The cruise control is a function that controls the speed of the vehicle M to approach a target speed even when the driver does not depress the accelerator pedal when the vehicle M is traveling at a constant speed. The ACC is a function that controls the speed of vehicle M so that the vehicle can follow the preceding vehicle while maintaining the distance to the preceding vehicle within a predetermined range. The LKAS is a function that controls the steering of the vehicle M so that the vehicle M does not deviate from the traveling lane. The CMBS is a function that controls deceleration of the vehicle M when it is determined that there is a possibility that the vehicle M may approach or come into contact with an object. Furthermore, the above driving control may be switched on or off by the driver operating a changeover switch or the like of the HMI 30, or may be switched on or off depending on the traveling conditions. Further, the traveling control unit 140 may control the traveling of the vehicle M through the operation of the driving operator 80 by the driver.

Further, the traveling control unit 140 includes, for example, a target speed setting unit 142, a speed control unit 144, and a steering control unit 146. The target speed setting unit 142 sets a target speed that is a reference for the speed of the vehicle M during operation of driving control such as cruise control. For example, the target speed setting unit 142 may set the target speed based on the speed limit of the traveling lane of the vehicle M, or may set the target lane based on vehicle speed information set by the driver of the vehicle M via the HMI 30. Furthermore, when the driver sets the target speed, the driver is allowed to set the target speed within a range between upper and lower limits according to the speed limit of the traveling lane of the vehicle. Further, the target speed setting unit 142 may set (adjust) the target speed depending on the speed of other vehicles (for example, a preceding vehicle) or the curvature radius when the traveling lane is a curved road.

The speed control unit 144 controls the speed of the vehicle M so that the vehicle M approaches a target speed during operation of driving control such as cruise control. Further, when the ACC function is operating, the speed control unit 144 controls the acceleration and deceleration of the vehicle M so that the vehicle M follows the preceding vehicle at a predetermined distance.

The steering control unit 146 executes steering control so that the vehicle M does not deviate from the traveling lane (for example, so that the vehicle M travels in the center of the lane) during operation of driving control such as LKAS. Further, the speed control unit 144 and the steering control unit 146 execute speed control and steering control to avoid contact between the vehicle M and an object.

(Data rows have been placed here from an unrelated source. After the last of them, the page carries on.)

Lemma stays_set_configuration : stays (mcpwm_set_configuration conf).
Proof.
  unfold mcpwm_set_configuration.
  do 3 (apply stays_bind; [off|intros []]). apply (post_update_sensor_mode conf false).
Qed.
End Events.

(** ** Stopped until the next command *)

(** Everything but commands, a new initialisation and the detection. *)
Definition passive (e : pwm_event) : Prop :=
  match e with Command _ | SetDetect _ | Init => False | _ => True end.

Section Passive.
Context `{Libm}.

(** What passive events that satisfy [P] lead to. *)
Inductive later (P : mc_configuration -> pwm_event -> pwm -> Prop) (s : pwm) : pwm -> Prop :=
| later_now : later P s s
| later_step conf e s1 s2 : later P s s1 -> passive e -> P conf e s1 ->
    pwm_step conf e s1 = Some (tt, s2) -> later P s s2.

(** Any event, and one whose readings the driver can use. *)
Definition any_event (conf : mc_configuration) (e : pwm_event) (s : pwm) : Prop := True.
Definition usable (table : list Z) (sl : bool) (conf : mc_configuration) (e : pwm_event) (s : pwm) : Prop :=
  conf_ok table sl conf /\ event_ok table sl e s.

Lemma stays_discard {A} (m : P A) : stays (stopped_in false) m -> stays (stopped_in false) (discard m).
Proof. intros Hm. unfold discard. apply stays_bind; [done|intros a; apply stays_ret]. Qed.

Lemma stays_deinit_finish : stays (stopped_in false) mcpwm_deinit_finish.
Proof.
  unfold mcpwm_deinit_finish. apply stays_read_vars. intros v _ _ _. apply stays_if; [off|].
  apply stays_bind; [|intros []; off]. apply post_modify. intros s [(H1 & H2 & H3) Hs]. by split_and!.
Qed.

Lemma passive_stays conf e : passive e -> stays (stopped_in false) (pwm_step conf e).
Proof.
  destruct e as [c|r| | | |n| | | | | | |i]; intros He; try destruct He; cbn [pwm_step].
  - apply stays_set_configuration.
  - unfold mcpwm_reset_hall_detect_table. off.
  - apply stays_inj_handler.
  - apply stays_adc_int_handler. off.
  - apply stays_discard, stays_rpm_thread.
  - apply stays_discard, stays_timer_thread.
  - apply stays_discard. unfold mcpwm_init_finish. off.
  - unfold mcpwm_deinit. off.
  - apply stays_discard, stays_deinit_finish.
  - apply post_modify. intros s [(H1 & H2 & H3) Hs]. by split_and!.
Qed.

Lemma later_stopped P s s' : stopped s -> later P s s' -> stopped s'.
Proof.
  intros Hs. induction 1 as [|conf e s1 s2 _ IH He _ Hr]; [done|].
  by apply (passive_stays conf e He s1 tt s2).
Qed.

Lemma later_reachable table sl s s' :
  reachable table sl s -> later (usable table sl) s s' -> reachable table sl s'.
Proof. intros Hs. induction 1 as [|conf e s1 s2 _ IH He [Hc He'] Hr]; [done|]. by eapply reach_step. Qed.
End Passive.

(** Stopping reaches that state, from any other. *)
Lemma stop_stops `{Libm} conf : post (fun _ => True) (pwm_step conf (Command StopPwm)) (fun _ => stopped).
Proof.
  cbn [pwm_step run_command]. unfold mcpwm_stop_pwm, set_mode, stop_pwm_ll, stop_pwm_hw.
  eapply (post_bind _ (fun _ s => control_mode (vars s) = CONTROL_MODE_NONE)); [by apply post_modify|intros []].
  eapply (post_bind _ (fun _ s => state (vars s) = MC_STATE_OFF /\ control_mode (vars s) = CONTROL_MODE_NONE)).
  { apply post_modify. by intros s Hs. }
  intros []. eapply (post_bind _ (fun _ s => (state (vars s) = MC_STATE_OFF /\
    control_mode (vars s) = CONTROL_MODE_NONE) /\ fets_off (preload (timers s)) = true)).
  { intros s [] s' Hs. rewrite all_channels_run. by intros [= <-]. }
  intros []. eapply (post_bind _ (fun _ => stopped_in false)).
  { apply post_modify. intros s [[H1 H2] H3]. by split_and!. }
  intros []. eapply post_weaken; [done| |apply (stays_set_switching_frequency conf false)].
  by intros a s [Hs _].
Qed.

(** C10. After mcpwm_stop_pwm the state is off, the control mode none and
    all transistors are off, and interrupt handlers, threads, readings and
    configurations of whatever kind leave it that way until a command, the
    detection or a new initialisation. As long as one hall table is in
    force, the hall readings of a sensored motor stand for a step in it
    and the angle can be normalised, none of these, and no command after
    them, fails. *)
Theorem stopped_motor_stays_off `{Libm} table sl conf s :
  hall_table_ok table -> reachable table sl s -> conf_ok table sl conf ->
  exists s1, pwm_step conf (Command StopPwm) s = Some (tt, s1) /\
    (forall s2, later any_event s1 s2 -> stopped s2) /\
    forall s2, later (usable table sl) s1 s2 ->
      forall conf e, conf_ok table sl conf -> event_ok table sl e s2 ->
        exists s3, pwm_step conf e s2 = Some (tt, s3).
Proof.
  intros Ht Hs Hc.
  destruct (step_inv table sl Ht conf (Command StopPwm) s Hc I) as (s1 & Hr & _); [by apply reachable_inv|].
  exists s1. split; [done|]. split.
  - intros s2 Hl. apply (later_stopped any_event s1); [|done]. exact (stop_stops conf s tt s1 I Hr).
  - intros s2 Hl conf' e Hc' He.
    destruct (step_inv table sl Ht conf' e s2 Hc' He) as (s3 & Hr3 & _); [|by exists s3].
    apply reachable_inv; [done|]. eapply later_reachable; [|exact Hl].
    exact (reach_step table sl conf (Command StopPwm) s s1 Hs Hc I Hr).
Qed.

(** A sensored motor, stopped: it stays off when a sensor cable breaks. *)
Lemma stopped_motor_stays_off_witness :
  let conf := conf_general_get_default_mc_configuration in
  let broken := still_inputs <| HALL1 := true |> <| HALL2 := true |> <| HALL3 := true |> in
  exists s s1 s2, reachable (H := zero_libm) (hall_table conf) false s /\
    pwm_step (H := zero_libm) conf (Command StopPwm) s = Some (tt, s1) /\
    pwm_step (H := zero_libm) conf (Sense broken) s1 = Some (tt, s2) /\ stopped s2.
Proof.
  intros conf broken.
  destruct still_reachable as (s & _ & Hs).
  destruct (stopped_motor_stays_off (H := zero_libm) (hall_table conf) false conf s default_table_ok Hs
    (conj eq_refl I)) as (s1 & Hr1 & Hl & _).
  assert (Hst := Hl _ (later_step any_event s1 conf (Sense broken) s1 _ (later_now _ _) I I eq_refl)).
  exists s, s1, (s1 <| inputs := broken |>). exact (conj Hs (conj Hr1 (conj eq_refl Hst))).
Defined.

The HMI control unit 160 notifies the occupants of the vehicle M of predetermined information through the HMI 30. The predetermined information includes, for example, information on the traveling of the vehicle M, such as information on the state of the vehicle M and information on driving control. The information on the state of the vehicle M includes, for example, the speed of the vehicle M, the engine speed, the shift position, etc. Further, the information on the driving control includes, for example, the type of driving control being executed, the reason for the operation, the operation state, etc. Further, the information on driving control may include information on a driver's attention (warning). Further, the predetermined information may include information related to the current location and destination of the vehicle M, the remaining fuel level, etc., and may also include information unrelated to the traveling control of the vehicle M, such as television programs, content (e.g., movies) stored on a storage medium such as a DVD, etc.

For example, the HMI control unit 160 may generate an image including the above predetermined information and display the generated image on the display unit of the HMI 30, or may generate a sound indicating the predetermined information and output the generated sound from the speaker of the HMI 30. The timing at which sound is output includes, for example, the timing at which driving control is started or stopped (ended), the timing at which the displayed image is switched, the timing at which the vehicle M enters a predetermined state, etc. Further, the HMI control unit 160 may output the information received by the HMI 30 to the traveling control unit 140, etc.

Traveling Control Unit

Next, the functions of the traveling control unit 140 in the embodiment will be described in detail. Hereinafter, as an example, speed control around a curved road during cruise control will be described. FIG. 2 is a diagram illustrating a situation in which the vehicle M is traveling near a curved road. In the example of FIG. 2, the vehicle M is traveling at a speed VM on a lane L1 defined by road dividing lines LN1 and LN2. In the example of FIG. 2, a curved road is present in the traveling direction (within a predetermined distance) of the vehicle M. In addition, the example of FIG. 2 also shows the speed change with respect to the traveling position of the vehicle M.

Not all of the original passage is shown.